Viandes

Bouchers véritables

Depuis 5 h du matin, Olivier Dupuy s’affaire à remplir son comptoir de viandes pour l’ouverture, dans quelques heures, de sa boucherie Père et fils. L’artisan, originaire du sud de la France, a eu un certain choc en lançant son commerce de l’avenue du Mont-Royal en 2013, à Montréal.

Pour lui, travailler avec de petits éleveurs locaux et valoriser la viande de la tête à la queue, c’est une philosophie qui allait de soi. Lorsqu’il a présenté une carcasse d’agneau à un employé qui détenait un diplôme et de l’expérience en boucherie, ce dernier s’est senti désemparé devant la bête.

« En boucherie, c’est facile d’acheter une boîte de viandes emballées sous vide pour la mettre dans ton comptoir.
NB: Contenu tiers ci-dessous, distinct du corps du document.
(* ===== verification/Ls.v ===== *)
(** The directory lister of the system-programming course
    (src/과제/리눅스시스템프로그래밍과제/myls.c): the arguments, the options -l,
    -i, -t, -r and the orders of the entries. *)
From S2P Require Import Prelude CString Sorting.
Local Open Scope Z_scope.

(** * The file system the program sees

    [readdir] hands out pointers into the buffer of the directory stream;
    [d_room] is how many characters of the entry's record its name may use. *)

Record dirent := Dirent { d_name : string; d_room : nat }.

Record stat := Stat {
  st_mode : Z; st_nlink : Z; st_uid : Z; st_gid : Z; st_size : Z; st_mtime : Z; st_ino : Z;
}.

Record env := Env {
  opendir : string → option (list dirent);
  lstat : string → option stat;
  pw_name : Z → option string;
  gr_name : Z → option string;
  ctime : Z → string;
}.

(** * State: the globals

    [arr], [arr_l] and [rewrite_time] at one index form an entry; the name is
    stored in the [d_room] characters of the slot [arr[i]] points to. *)

Record entry := Entry { e_name : string; e_line : string; e_time : Z }.

Record ls := Ls {
  entries : list entry;
  rooms : list nat;
  perms : string;          (** the static buffer of [perm] *)
  st : stat;
  check_for_option : bool;
  output : list string;
}.

Definition no_stat : stat := Stat 0 0 0 0 0 0 0.
Definition start : ls := Ls [] [] "---------" no_stat false [].

Definition with_entries (l : list entry) (s : ls) : ls :=
  Ls l (rooms s) (perms s) (st s) (check_for_option s) (output s).
Definition print (t : string) (s : ls) : ls :=
  Ls (entries s) (rooms s) (perms s) (st s) (check_for_option s) (output s ++ [t]).

Definition nl : string := String newline EmptyString.

(** * Types and permissions *)

Definition S_IFMT : Z := 61440.
Definition fmt (mode : Z) : Z := Z.land mode S_IFMT.

(** Without a [return] for any other mode. *)
Definition type (mode : Z) : res string :=
  if decide (fmt mode = 32768) then Ok "-"
  else if decide (fmt mode = 16384) then Ok "d"
  else if decide (fmt mode = 8192) then Ok "c"
  else if decide (fmt mode = 24576) then Ok "b"
  else if decide (fmt mode = 40960) then Ok "l"
  else if decide (fmt mode = 4096) then Ok "p"
  else if decide (fmt mode = 49152) then Ok "s"
  else Undef NoReturnValue.

Fixpoint set_char (n : nat) (c : ascii) (s : string) : string :=
  match n, s with
  | _, EmptyString => EmptyString
  | O, String _ s => String c s
  | S n, String d s => String d (set_char n c s)
  end.

Definition set_if (b : bool) (n : nat) (c : ascii) (s : string) : string :=
  if b then set_char n c s else s.

Definition bit (mode mask : Z) : bool := negb (Z.land mode mask =? 0).

(** One round of the loop in [perm]; S_IRUSR = 0400, S_IWUSR = 0200,
    S_IXUSR = 0100. *)
Definition perm_round (mode : Z) (i : nat) (p : string) : string :=
  let sh m := Z.shiftr m (Z.of_nat i * 3) in
  set_if (bit mode (sh 64)) (i * 3 + 2) "x"
    (set_if (bit mode (sh 128)) (i * 3 + 1) "w"
      (set_if (bit mode (sh 256)) (i * 3) "r" p)).

(** The new contents of the static buffer. *)
Definition perm (mode : Z) (perms : string) : string :=
  foldl (λ p i, perm_round mode i p) perms (seq 0 3).

(** * Entries *)

Definition add_entry (d : dirent) (line : string) (s : ls) : res ls :=
  if decide (length (entries s) < 1024)%nat then
    line ← store 1024 line;
    Ok (Ls (entries s ++ [Entry (d_name d) line (wrap32 (st_mtime (st s)))])
           (rooms s ++ [d_room d]) (perms s) (st s) (check_for_option s) (output s))
  else Undef OutOfBounds.

Definition dotted (name : string) : bool := bool_decide (name = "." ∨ name = "..").

Section env.
Context (e : env).

(** [if(!lstat(path,&st) < 0)] never holds: a failure leaves [st] as it was. *)
Definition read_stat (dir : string) (d : dirent) (s : ls) : res ls :=
  path ← store 1024 (dir +:+ "/" +:+ d_name d);
  match lstat e path with
  | Some v => Ok (Ls (entries s) (rooms s) (perms s) v (check_for_option s) (output s))
  | None => Ok s
  end.

(** The line of -l, with the call of [perm] on the static buffer. *)
Definition long_line (name : string) (s : ls) : res (string * ls) :=
  let v := st s in
  t ← type (st_mode v);
  let p := perm (st_mode v) (perms s) in
  u ← opt NullPointer (pw_name e (st_uid v));
  g ← opt NullPointer (gr_name e (st_gid v));
  Ok (t +:+ p +:+ " " +:+ pad 3 (pretty (st_nlink v)) +:+ " " +:+ u +:+ " " +:+ g +:+ " " +:+
      pad 9 (pretty (st_size v)) +:+ " " +:+ string_take 12 (string_drop 4 (ctime e (st_mtime v)))
      +:+ " " +:+ name +:+ nl,
      Ls (entries s) (rooms s) p v (check_for_option s) (output s)).

Definition set_minus_l_option (d : dirent) (s : ls) : res ls :=
  if dotted (d_name d) then Ok s
  else '(line, s) ← long_line (d_name d) s; add_entry d line s.

(** Put the inode before the line of the first entry that contains the name. *)
Fixpoint prefix_line (w : nat) (ino : Z) (name : string) (l : list entry) : res (list entry) :=
  match l with
  | [] => Ok []
  | x :: l =>
      if strstr (e_name x) name then
        line ← store 1024 (pad w (pretty ino) +:+ " " +:+ e_line x);
        Ok (Entry (e_name x) line (e_time x) :: l)
      else l ← prefix_line w ino name l; Ok (x :: l)
  end.

Definition set_minus_i_option (d : dirent) (s : ls) : res ls :=
  if dotted (d_name d) then Ok s
  else if check_for_option s then
    l ← prefix_line 7 (st_ino (st s)) (d_name d) (entries s); Ok (with_entries l s)
  else add_entry d (pad 7 (pretty (st_ino (st s))) +:+ " " +:+ d_name d +:+ nl) s.

Definition set_minus_t_option (d : dirent) (s : ls) : res ls :=
  if dotted (d_name d) then Ok s
  else if check_for_option s then Ok s else add_entry d (d_name d +:+ nl) s.

Definition set_minus_r_option (d : dirent) (s : ls) : res ls :=
  if dotted (d_name d) then Ok s
  else if check_for_option s then Ok s else add_entry d (d_name d +:+ nl) s.

(** ** Orders *)

(** Exchange two entries with [strcpy], each name into the other's slot. *)
Definition swap_entries (rooms : list nat) (i j : Z) (l : list entry) : res (list entry) :=
  a ← rd l i; b ← rd l j;
  ri ← rd rooms i; rj ← rd rooms j;
  _ ← store ri (e_name b);
  _ ← store rj (e_name a);
  l ← wr l i b; wr l j a.

(** [for(i..) for(j<i) if(after(entry j, entry i)) swap] *)
Definition ls_sort (after : entry → entry → bool) (rooms : list nat) (l : list entry)
    : res (list entry) :=
  for_up 0 (Z.of_nat (length l)) (λ i, for_up 0 i (λ j l,
    a ← rd l j; b ← rd l i;
    if after a b then swap_entries rooms i j l else Ok l)) l.

Definition by_name (a b : entry) : bool := strcmp_lt (e_name b) (e_name a).
Definition by_time (a b : entry) : bool := bool_decide (e_time a < e_time b).
Definition by_name_same_time (a b : entry) : bool :=
  bool_decide (e_time b = e_time a) && strcmp_lt (e_name b) (e_name a).

Definition sort_names (s : ls) : res ls :=
  l ← ls_sort by_name (rooms s) (entries s); Ok (with_entries l s).

Definition sort_times (s : ls) : res ls :=
  l ← ls_sort by_time (rooms s) (entries s);
  l ← ls_sort by_name_same_time (rooms s) l;
  Ok (with_entries l s).

(** [for(i=0;i<arr_index/2;i++)] exchange the lines [i] and [arr_index-i-1]. *)
Definition reverse_lines (s : ls) : res ls :=
  let n := Z.of_nat (length (entries s)) in
  l ← for_up 0 (n / 2) (λ i l,
        a ← rd l i; b ← rd l (n - i - 1);
        l ← wr l i (Entry (e_name a) (e_line b) (e_time a));
        wr l (n - i - 1) (Entry (e_name b) (e_line a) (e_time b))) (entries s);
  Ok (with_entries l s).

(** ** The options *)

Fixpoint each (f : dirent → ls → res ls) (l : list dirent) (s : ls) : res ls :=
  match l with [] => Ok s | d :: l => s ← f d s; each f l s end.

Definition has_entry (name : string) (s : ls) : bool :=
  existsb (λ x, bool_decide (e_name x = name)) (entries s).

(** What the four option functions share. [target] is [argv[2]], if any;
    [whole] handles an entry of a directory, [single] the entry the argument
    names, [sort] the end of the function. *)
Definition option_function (whole single : dirent → ls → res ls) (sort : ls → res ls)
    (target : option string) (s : ls) : res ls :=
  let dir := match target with Some t => t | None => "." end in
  s ← match opendir e dir with
      | Some l => each (λ d s, s ← read_stat dir d s; whole d s) l s
      | None =>
          match opendir e ".", target with
          | Some l, Some t =>
              s ← each (λ d s, s ← read_stat "." d s;
                               if decide (d_name d = t) then single d s else Ok s) l s;
              Ok (if has_entry t s then s else print ("NO FILES : " +:+ t +:+ nl) s)
          | _, _ => Exit 1
          end
      end;
  sort s.

Definition myls_minus_l_option : option string → ls → res ls :=
  option_function set_minus_l_option
    (λ d s, '(line, s) ← long_line (d_name d) s; add_entry d line s) sort_names.

Definition myls_minus_i_option : option string → ls → res ls :=
  option_function set_minus_i_option
    (λ d s, if check_for_option s
            then l ← prefix_line 0 (st_ino (st s)) (d_name d) (entries s); Ok (with_entries l s)
            else add_entry d (pretty (st_ino (st s)) +:+ " " +:+ d_name d) s) sort_names.

Definition myls_minus_t_option : option string → ls → res ls :=
  option_function set_minus_t_option
    (λ d s, if check_for_option s then Ok s else add_entry d (d_name d +:+ nl) s) sort_times.

Definition myls_minus_r_option : option string → ls → res ls :=
  option_function set_minus_r_option
    (λ d s, if check_for_option s then Ok s else add_entry d (d_name d +:+ nl) s) reverse_lines.

(** Without options: [arr] only. *)
Definition myls (target : string) (s : ls) : res ls :=
  let add d s := if dotted (d_name d) then Ok s
                 else if decide (length (entries s) < 1024)%nat
                 then Ok (Ls (entries s ++ [Entry (d_name d) "" 0]) (rooms s ++ [d_room d])
                             (perms s) (st s) (check_for_option s) (output s))
                 else Undef OutOfBounds in
  match opendir e target with
  | Some l => s ← each (λ d s, s ← read_stat target d s; add d s) l s; sort_names s
  | None =>
      match opendir e "." with
      | None => Exit 1
      | Some l =>
          s ← each (λ d s, s ← read_stat "." d s; add d s) l s;
          Ok (if has_entry target s then with_entries [Entry target "" 0] s
              else print ("NO FILES : " +:+ target +:+ nl) s)
      end
  end.

(** ** Arguments *)

Definition has_dash (a : string) : bool := strstr a "-".

(** [option[]]: the indices of the arguments that contain a dash. *)
Definition option_indices (argv : list string) : list Z :=
  omap (λ p : nat * string, if has_dash p.2 then Some (Z.of_nat p.1) else None)
    (imap (λ i a, (i, a)) argv).

(** Move the arguments with a dash in front of the others, from index 2 on;
    [option[tmp_index++] = i] records where one was put. *)
Definition gather_options (argc : Z) (st : list string * list Z * Z)
    : res (list string * list Z * Z) :=
  for_up 2 argc (λ i, for_up i argc (λ j '(argv, option, tmp_index),
    a ← rd argv i; b ← rd argv j;
    if negb (has_dash a) && has_dash b then
      argv ← wr argv i b; argv ← wr argv j a;
      option ← (if decide (tmp_index < Z.of_nat (length option)) then wr option tmp_index i
                else if decide (tmp_index < 1024) then Ok (option ++ [i]) else Undef OutOfBounds);
      Ok (argv, option, tmp_index + 1)
    else Ok (argv, option, tmp_index))) st.

(** [argc--; for(j=k;j<argc;j++) argv[j] = argv[j+1];] *)
Definition drop_arg (k : Z) (argv : list string) : list string :=
  if decide (k < Z.of_nat (length argv))
  then take (Z.to_nat k) argv ++ drop (S (Z.to_nat k)) argv
  else take (length argv - 1) argv.

(** The test [!strstr(argv[1],tmp1)] fails, since [tmp1] is a copy of
    [argv[1]]: the further options are not joined to the first, only removed. *)
Definition merge_options (option : list Z) (n : Z) (argv : list string) : res (list string) :=
  for_up 1 n (λ i argv,
    a ← rd argv 1;
    tmp1 ← store 1024 a;
    k ← rd option i;
    argv ← (if strstr a tmp1 then Ok argv
            else o ← rd argv k;
                 tmp1 ← store 1024 (tmp1 +:+ string_drop 1 o);
                 wr argv 1 tmp1);
    Ok (drop_arg k argv)) argv.

Definition sort_args (argv : list string) : res (list string) :=
  match argv with
  | a0 :: a1 :: rest =>
      rest ← exchange_sort (λ a b, strcmp_lt b a) (Z.of_nat (length rest)) rest;
      Ok (a0 :: a1 :: rest)
  | _ => Ok argv
  end.

Definition wants (opt : string) (a : string) : bool := strstr a opt && String.prefix "-" a.

Definition after_option (s : ls) : ls :=
  Ls (entries s) (rooms s) (perms s) (st s) true (output s).

(** One round of the loop over the operands: the options of [argv[1]] on
    [argv[2]], then the lines. *)
Definition run_options (a : string) (target : option string) (s : ls) : res ls :=
  let s := Ls [] [] (perms s) (st s) false (output s) in
  s ← (if wants "l" a then s ← myls_minus_l_option target s; Ok (after_option s) else Ok s);
  s ← (if wants "i" a then s ← myls_minus_i_option target s; Ok (after_option s) else Ok s);
  s ← (if wants "t" a then s ← myls_minus_t_option target s; Ok (after_option s) else Ok s);
  s ← (if wants "r" a then s ← myls_minus_r_option target s; Ok (after_option s) else Ok s);
  Ok (Ls (entries s) (rooms s) (perms s) (st s) (check_for_option s)
         (output s ++ (e_line <$> entries s) ++ [nl +:+ nl])).

Fixpoint operands (a : string) (targets : list string) (s : ls) : res ls :=
  match targets with
  | [] => Ok s
  | t :: targets => s ← run_options a (Some t) s; operands a targets s
  end.

Definition with_options (argv : list string) (s : ls) : res ls :=
  let option := option_indices argv in
  let n := Z.of_nat (length option) in
  let argc := Z.of_nat (length argv) in
  k ← rd option 0;
  a1 ← rd argv 1; o ← rd argv k;
  argv ← wr argv 1 o; argv ← wr argv k a1;
  '(argv, option, _) ← gather_options argc (argv, option, 1);
  argv ← merge_options option n argv;
  argv ← sort_args argv;
  match argv with
  | _ :: a :: [] => run_options a None s
  | _ :: a :: targets => operands a targets s
  | _ => Undef NullPointer
  end.

(** Each operand in turn, without options. *)
Fixpoint plain (targets : list string) (s : ls) : res ls :=
  match targets with
  | [] => Ok s
  | t :: targets =>
      s ← myls t (Ls [] [] (perms s) (st s) (check_for_option s) (output s));
      plain targets (Ls (entries s) (rooms s) (perms s) (st s) (check_for_option s)
        (output s ++ ((λ x, e_name x +:+ nl) <$> entries s) ++ [nl]))
  end.

(** [main]; without an argument, "." is copied into a block of one byte. *)
Definition main (argv : list string) : res (list string) :=
  s ← (if decide (length argv = 1%nat)
       then dot ← store 1 "."; plain [dot] start
       else if existsb has_dash argv then with_options argv start
       else plain (tail argv) start);
  Ok (output s).
End env.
Quand un boucher arrive à 9 h du matin parce que c’est tout ce qu’il a à faire, ce n’est pas un boucher, c’est un marchand de viandes », explique celui qui a tenu deux boucheries réputées à Marseille.

Alexis Bissonnette, qui vient de fonder Ça va barder dans le quartier Ahuntsic, s’est rendu à Paris il y a quelques années pour parfaire sa formation auprès d’Yves-Marie Le Bourdonnec, un artisan considéré comme l’un des meilleurs au monde. Le fait d’être en relation directe avec les éleveurs a complètement bouleversé tout ce qu’il avait appris lors de sa formation en boucherie, en Outaouais.

Dans sa nouvelle « boucherie-charcuterie créative » de la rue Fleury Ouest, il pousse encore plus loin l’approche qu’il mettait de l’avant au Latina, l’épicerie fine où il s’est fait connaître pour sa vision moderne de la boucherie. Ça va barder propose donc des viandes uniquement de provenance québécoise, même le bœuf, une denrée rare dans les boucheries de la province.

Lorsqu’il descend au sous-sol pour visiter sa salle de vieillissement, Alexis Bissonnette ressemble à un enfant dans un magasin de jouets. Il se déplace d’une côte de bœuf à l’autre pour lire le carton beige noué à chaque pièce de viande. « Tu vois, ça, c’est la vache de Patrick Marcoux. Là, j’ai celle de Réal Cormier. Là, j’ai la ferme du Perche », énumère-t-il dans son antre.

Pour Alexis, c’est primordial d’avoir rencontré l’éleveur derrière chacune des viandes qu’il propose à ses clients et d’avoir discuté avec lui. En échangeant avec les producteurs, il peut savoir comment les animaux ont été nourris, l’espace qu’ils ont eu pour grandir, la qualité des prés où ils ont gambadé…

« Le trip, c’est d’être des acheteurs de viandes, pas des revendeurs. C’est la grosse nuance. »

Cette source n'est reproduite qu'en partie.